Equity Linked Saving Scheme (ELSS Funds)
Fund Ratios, Performance Consistency And Fund Rating
Previously we have learned how ratio analysis can be helpful in choosing the best ELSS funds. Ratios like Sharpe Ratio can help you to understand the risk and return potential of all the funds. So, in this unit, we will learn to evaluate a fund based on ratios, performance consistency and its rating.
A. Fund Ratios
1. Standard deviation
Standard deviation is a widely accepted measure of risk. It will tell you how risky the fund is, i.e. What is the chance that the fund will not be able to generate the expected returns in the future.
How to evaluate?
It is always better to choose a fund with low standard deviation.
Beta is widely accepted as a measure of the volatility of the funds. It will give you an idea of how much volatility in the ELSS fund returns you can expect when the markets move up or down.
Funds with a Beta of 1 are expected to move exactly in the same way as the market moves. Those with the Beta of more than 1 will witness higher volatility than the market. Those with a Beta of less than 1 have a lower volatility than the market.
For example, if the market moves up or down by 100 points, then the stocks with different Beta will move as follows:
How to evaluate?
- If you are a conservative investor then choose a volatility less than 1.
- If you want the ELSS to generate returns in line with the market returns, then choose a fund with Beta of 1
- However, if you have the appetite for higher risk and want high returns, then you should choose an aggressive ELSS which has a Beta greater than 1.
3. Sharpe Ratio
Sharpe ratio measures the risk-adjusted returns generated by a fund. Higher Sharpe ratio means that you are getting better returns vis-a-vis the risk that you are taking.
Sharpe ratio is calculated as:
Sharpe ratio = (Average Returns Generated By The Fund – Risk-Free Rate) / Standard Deviation Of The Returns Of The Fund.
How to evaluate?
You should look for funds with higher Sharpe ratio as they will give you better returns compared to the risk that you would be taking by investing in them Treynor ratio.
4. Treynor Ratio
Treynor ratio is another risk-adjusted measure of the returns generated by a fund. While Sharpe ratio uses standard deviation as a measure of the risk, Treynor ratio uses Beta.

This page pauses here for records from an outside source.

(* ===== verification/SgVerify.v ===== *)
(** * The random test of the scatter-gather interface ([include/snappy-c/sgverify.c])

    Every file is cut into iovecs at random, twenty times; the stream that
    [snappy_compress_iov] writes to iovecs of random lengths is compared with
    the one that [snappy_compress] writes to a buffer, and uncompressed again.
    [rand] and [malloc] are inputs: the values and the blocks that the calls
    return, one after the other. *)

From stdpp Require Import base numbers list gmap.
From S2P Require Import Prelude Bits SnappySource Varint SnappyFormat SnappyWriter.
From S2P Require Import SnappyDecompress SnappyEmit SnappyMatch SnappyCompress SnappyStream SnappyDriver.
From S2P Require Import SnappyText SnappyIov SnappyTools.

Open Scope Z_scope.

Definition REPEAT : nat := 20.
Definition N : Z := 5000.

(** The number of calls of [rand] and of [malloc] so far. *)
Record sg_world := {
  rnd_seq : Z;
  sg_mallocs : nat }.

(** What is printed. *)
Inductive report :=
  | LinearFailed (err : Z)
  | CompressionFailed (err : Z)
  | DoesNotMatch (w : Z) (bytes : list (Z * Z * Z))
  | UncompressionFailed (err : Z)
  | ComparisonFailed (olen orig seq : Z) (bytes : list (Z * Z * Z)).

(** [size_t] sum of the lengths. *)
Definition sum_iov (iov : list Z) : Z := foldl (fun len l => u64 (len + l)) 0 iov.

(** The positions and bytes that are printed, at most twelve. *)
Fixpoint print_mismatch (fuel : nat) (a b : list Z) (j size printed : Z) : res (list (Z * Z * Z)) :=
  match fuel with
  | O => Fault OutOfFuel
  | S fuel =>
      if j <? size then
        x ← load a j;
        y ← load b j;
        if negb (x =? y) then
          if 10 <? printed then Ok [(j, x, y)]
          else
            rest ← print_mismatch fuel a b (j + 1) size (printed + 1);
            Ok ((j, x, y) :: rest)
        else print_mismatch fuel a b (j + 1) size printed
      else Ok []
  end.

(** [iov_to_buf(iov, n, &len)]: the buffers one after the other in the block
    that [malloc] returned. *)
Fixpoint iov_to_buf_loop (iov : list Z) (bufs : list (list Z)) (p : list Z) (offset : Z) : res (list Z) :=
  match iov, bufs with
  | l :: iov, b :: bufs =>
      bs ← load_bytes b 0 l;
      p ← store_bytes p offset bs;
      iov_to_buf_loop iov bufs p (u32 (offset + l))
  | _, _ => Ok p
  end.
Definition iov_to_buf (malloc : Z → list Z) (iov : list Z) (bufs : list (list Z)) : res (list Z * Z) :=
  let len := sum_iov iov in
  p ← iov_to_buf_loop iov bufs (malloc len) 0;
  Ok (p, len).

Section sgverify.
Context (rand : nat → Z) (malloc : nat → Z → option (list Z)) (scratch : list Z).

(** [++rnd_seq] on an [int]. *)
Definition rand_seq (w : sg_world) : res (Z * sg_world) :=
  if rnd_seq w =? 2 ^ 31 - 1 then Fault Undefined else
  Ok (rand (Z.to_nat (rnd_seq w)), {| rnd_seq := rnd_seq w + 1; sg_mallocs := sg_mallocs w |}).

(** The result is not checked before it is used. *)
Definition sg_malloc (n : Z) (w : sg_world) : res (list Z * sg_world) :=
  let w' := {| rnd_seq := rnd_seq w; sg_mallocs := S (sg_mallocs w) |} in
  match malloc (sg_mallocs w) n with
  | Some b => Ok (b, w')
  | None => if n =? 0 then Ok ([], w') else Fault BadPointer
  end.

(** The loop that cuts the file; the result has [size], what is left of it. *)
Fixpoint cut_in (fuel : nat) (map : list Z) (size offset : Z) (iov : list Z) (bufs : list (list Z)) (w : sg_world) :
    res (list Z * list (list Z) * Z * sg_world) :=
  match fuel with
  | O => Fault OutOfFuel
  | S fuel =>
      if (0 <? size) && (zlen iov <? N - 1) then
        '(r, w) ← rand_seq w;
        let len := u64 r mod size + 1 in
        let len := if size <? len then size else len in
        '(b, w) ← sg_malloc len w;
        bs ← load_bytes map offset len;
        b ← store_bytes b 0 bs;
        cut_in fuel map (size - len) (offset + len) (iov ++ [len]) (bufs ++ [b]) w
      else Ok (iov, bufs, size, w)
  end.

(** The loop that makes the output iovecs. *)
Fixpoint cut_out (fuel : nat) (size : Z) (iov : list Z) (bufs : list (list Z)) (w : sg_world) :
    res (list Z * list (list Z) * Z * sg_world) :=
  match fuel with
  | O => Fault OutOfFuel
  | S fuel =>
      if (0 <? size) && (zlen iov <? N - 1) then
        '(r, w) ← rand_seq w;
        let len := u64 r mod size + 1 in
        let len := if size <? len then size else len in
        '(b, w) ← sg_malloc len w;
        cut_out fuel (size - len) (iov ++ [len]) (bufs ++ [b]) w
      else Ok (iov, bufs, size, w)
  end.

(** Both end with an iovec for the rest, which is not filled. *)
Definition in_iovs (map : list Z) (st_size : Z) (w : sg_world) : res (list Z * list (list Z) * sg_world) :=
  '(iov, bufs, size, w) ← cut_in (Z.to_nat N) map st_size 0 [] [] w;
  '(b, w) ← sg_malloc size w;
  Ok (iov ++ [size], bufs ++ [b], w).

Definition out_iovs (size : Z) (w : sg_world) : res (list Z * list (list Z) * sg_world) :=
  '(iov, bufs, size, w) ← cut_out (Z.to_nat N) size [] [] w;
  '(b, w) ← sg_malloc size w;
  Ok (iov ++ [size], bufs ++ [b], w).

(** [test_read] of all input iovecs; the length is an [int]. *)
Fixpoint test_reads (iov : list Z) (bufs : list (list Z)) : res unit :=
  match iov, bufs with
  | l :: iov, b :: bufs => _ ← load_bytes b 0 (Z.max 0 (i32 l)); test_reads iov bufs
  | _, _ => Ok tt
  end.

(** The loop over the first [ov] output iovecs, up to the first that differs. *)
Fixpoint compare_iovs (iov : list Z) (bufs : list (list Z)) (out_linear : list Z) (offset w : Z) : res (list report) :=
  match iov, bufs with
  | l :: iov, b :: bufs =>
      x ← load_bytes b 0 l;
      y ← load_bytes out_linear offset l;
      if bool_decide (x = y) then compare_iovs iov bufs out_linear (offset + l) (w + 1)
      else
        p ← print_mismatch (S (Z.to_nat l)) b (drop (Z.to_nat offset) out_linear) 0 (i32 l) 0;
        Ok [DoesNotMatch w p]
  | _, _ => Ok []
  end.

(** What the compressors have written: the output iovecs that
    [snappy_compress_iov] says it has used, the buffer that [snappy_compress]
    has written to, and the length. *)
Record sg_output := {
  o_iov : list Z;
  o_bufs : list (list Z);
  o_linear : list Z;
  o_len : Z }.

Treynor ratio is calculated as:
Treynor Ratio = (Average Fund Return – Risk-Free Rate) / Beta Of The Fund
How to evaluate?
You should look for funds with a higher Sharpe ratio as they will give you better returns compared to the risk that you would be taking by investing in them.
B. Performance Consistency Of ELSS
All investors should look at the track record of the ELSS to determine how consistent their returns are. It is always important that you choose a fund which has generated consistent returns year on year. The funds whose returns are not very consistent are the ones who earn huge returns in one year when the markets are favorable and struggle to generate any returns when the markets are bad. It is very risky to invest in an ELSS whose returns are highly volatile.
Hence you need to look at the past performance of the ELSS to understand their track record. Now one common mistake that most investors make is that they look at the returns of the past 1 or 2 years to determine whether the fund is good or not. This is the wrong way of checking the performance consistency of ELSS.
Since ELSS investment is a long-term one, always try to check the 3-year and 5-year returns. If the fund has been in existence for many years then you can also check the returns generated by the fund since its inception. This will give you a better idea of its performance consistency and will give you an idea about what to expect in the future, provided the market does not crash. It is a great way to choose the best fund from the plethora of ELSS that are available in the market today.
C. Fund Rating
Many independent agencies compare the performance of the funds and assign ratings to them. While investing in an ELSS you should look at these fund ratings to identify the top performers. Since fund rating is done by third party agencies like Value Research and CRISIL, these are considered to be authentic and reliable by the investors.
The ratings that are given by Value Research range from 5 stars to 1 star. They do separate ratings based on the 3-year returns and 5-year returns of the funds and then arrive at a composite rating for each fund. If any fund has been in existence for less than 3 years or has an AUM of less than 5 crores, then it is not rated.
CRISIL on the other hand does mutual fund ranking. They consider portfolio and NAV based parameters of the funds for deciding on the rankings. They also consider asset quality, risk-adjusted returns, liquidity, etc. of each fund.
Before investing in the ELS you need to compare the funds based on their ratings and rankings. This will help you to avoid choosing the wrong funds which can prove to be a costly mistake.